The plugin (and Configuration Admin) can be controlled by various properties. These properties are framework properties and can be provided on initialization of the OSGi framework or as system properties as framework properties default to system properties.
It is recommended to configure the Configuration Admin to only start processing once this plugin is active. Otherwise there is the risk that configurations get delivered without placeholders being replaced.
In case of the Apache Felix ConfigAdmin implementation, this can be achieved by using the following property:
felix.cm.config.plugins
: org.apache.felix.configadmin.plugin.interpolation
In order to look up secrets on the filesystem, the plugin must be provided with the directories where these can be found.

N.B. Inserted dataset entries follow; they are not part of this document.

(** A value behind stars: [H] reads the name or the call. *)
Lemma read_take_val K n ts w tl rest l e :
  tk l (replicate n t_MUL ++ ts ++ rest) → ts = (TYPE_VAR, w) :: tl → no_struct (tl ++ rest) →
  (∀ l', tk l' (ts ++ rest) →
    runs (first_of (runWithCatchExp (callFunc p K)) [runWithCatch2Exp (varChain p K)]) l' (good (is_exp e)) rest) →
  runs (number p K) l (is_exp (if (n =? 0)%nat then e else TakeValNode n e)) rest.
Proof.
  intros Hl -> Hns H. unfold number. apply runs_on_err.
  { destruct n; eapply strExp_fails; [exact Hl|discriminate|exact Hl|discriminate]. }
  intros _. eapply runs_at; [reflexivity|].
  eapply (runs_on_ok _ _ _ _ (is_exp (if (n =? 0)%nat then e else TakeValNode n e))); [|intros a l1 Ha Hl1; by apply runs_ret].
  apply runs_catch2. unfold takeValExp. apply runs_fuel.
  eapply runs_bind; [apply stars_run; [exact Hl|done|done|]|].
  { pose proof (tk_fuel _ _ Hl) as Hf. rewrite length_app, length_replicate in Hf. lia. }
  cbn beta. intros level l1 Hlev Hl1. assert (level = n) as -> by lia. cbn [app] in Hl1.
  eapply (runs_bind_err _ _ _ (is_exp e)).
  - apply runs_first_of; [eapply arrayInit_fails; [exact Hl1|discriminate]|].
    apply runs_first_of; [by eapply structInit_fails_name|]. by apply H.
  - intros a l2 Ha Hl2. apply runs_ret; [done|]. cbn. unfold is_exp in *. subst e. by destruct (n =? 0)%nat.
Qed.
Lemma C_var n ts e : g_var_chain p ts e → P_var_chain ts e →
  P_number (replicate n t_MUL ++ ts) (if (n =? 0)%nat then e else TakeValNode n e).
Proof.
  intros Hg Hc f l rest Hf Hl Hr. rewrite <- app_assoc in Hl. rewrite length_app in Hf.
  destruct (chain_start _ _ _ Hg) as (w & tl & Hts & Hs). destruct (fol_no_struct _ _ Hr) as (H1 & H2 & H3).
  eapply read_take_val; [exact Hl|exact Hts|by apply Hs|]. intros l1 Hl1.
  assert (Hchain : runs (varChain p (PK f)) l1 (good (is_exp e)) rest).
  { apply Hc; [lia|done|]. eapply fol_no_op; [exact Hr|set_solver]. }
  apply runs_first_of.
  - apply errs_catch_panic. apply (callFunc_no_args _ _ _ rest); [|done..].
    eapply runs_mono; [exact Hchain|]. by intros [].
  - by apply runs_first_hit, runs_catch2.
Qed.
Lemma C_callee n ts e : g_call p ts e → P_call ts e →
  P_number (replicate n t_MUL ++ ts) (if (n =? 0)%nat then e else TakeValNode n e).
Proof.
  intros Hg Hc f l rest Hf Hl Hr. rewrite <- app_assoc in Hl. rewrite length_app in Hf.
  destruct (call_start _ _ _ Hg) as (w & tl & Hts & Hs).
  eapply read_take_val; [exact Hl|exact Hts|by apply Hs|]. intros l1 Hl1.
  apply runs_first_hit, runs_catch. apply Hc; [lia|done..].
Qed.
(** [number] at a parenthesis *)
Lemma number_paren K l ts : tk l (t_LP :: ts) → ∃ l1, tk l1 ts ∧
  number p K l = (i ← k_exp K; _ ←! scan_type TYPE_RP; mret i) l1.
Proof.
  intros Hl. rewrite (number_other _ _ _ _ _ Hl); [|discriminate|bdone]. unfold number_rest.
  destruct (tk_Scan _ _ _ Hl) as (l1 & Hs & Hl1 & Hback). rewrite (bind_Ret _ _ _ _ _ Hs).
  change (t_LP.1 =? TYPE_FLOAT) with false. change (t_LP.1 =? TYPE_INT) with false. cbn [orb]. cbv beta iota.
  rewrite Hback. assert (HLG : TYPE_LP ≠ TYPE_LG) by discriminate.
  destruct (scan_hit _ _ _ _ HLG Hl) as (l2 & Hs2 & Hl2). exists l2. split; [done|].
  unfold bind_panic at 1. by rewrite (bind_Ret _ _ _ _ _ Hs2).
Qed.
Lemma C_paren ts e : P_bin 3 ts e → P_number (t_LP :: ts ++ [t_RP]) e.
Proof.
  intros H f l rest Hf Hl Hr. cbn [app] in Hl. rewrite <- app_assoc in Hl.
  destruct (number_paren (PK f) _ _ Hl) as (l1 & Hl1 & Heq). unfold runs. rewrite Heq.
  cbn [length] in Hf. rewrite length_app in Hf. destruct f as [|f]; [lia|].
  change (k_exp (PK (S f))) with (bin_parser p (PK f) 3).
  eapply runs_bind; [apply (H (le_n _)); [lia|exact Hl1|]|].
  - by apply fol_intro; [|bdone].
  - intros a l2 Ha Hl2. eapply runs_tok_panic; [discriminate|exact Hl2|]. intros l3 Hl3. by apply runs_ret.
Qed.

This is done through the following property:
org.apache.felix.configadmin.plugin.interpolation.secretsdir
: specify a comma-separated (,
) list of directories where the files used for the file-based interpolation, such as Kubernetes secrets, are mounted.If the property is not present, the plugin will function, but without being able to replace values based on secrets.
When reading files, for example secrets, the platform default encoding is used. The following property can be used to to control the reading:
org.apache.felix.configadmin.plugin.interpolation.file.encoding
: specify the encoding to be used.If you are getting a Configuration object directly from ConfigurationAdmin and inspect the properties, you will find the placeholders not being replaced in those values as configuration plugins are not invoked. So for example calling getConfiguration
or []listConfigurations
](https://docs.osgi.org/javadoc/osgi.cmpn/7.0.0/org/osgi/service/cm/ConfigurationAdmin.html#listConfigurations-java.lang.String-) and then calling getProperties
on the returned Configuration object will return the placeholders - not the replaced values.
There are different options on how to get the values replaced:
ManagedService
or ManagedServiceFactory
. ConfigurationAdmin calls all plugins before delivering configurations to these services.Declarative Services
- when configuration values are delivered to your component, plugins are called as well.getProperties
. For this you need a valid service reference.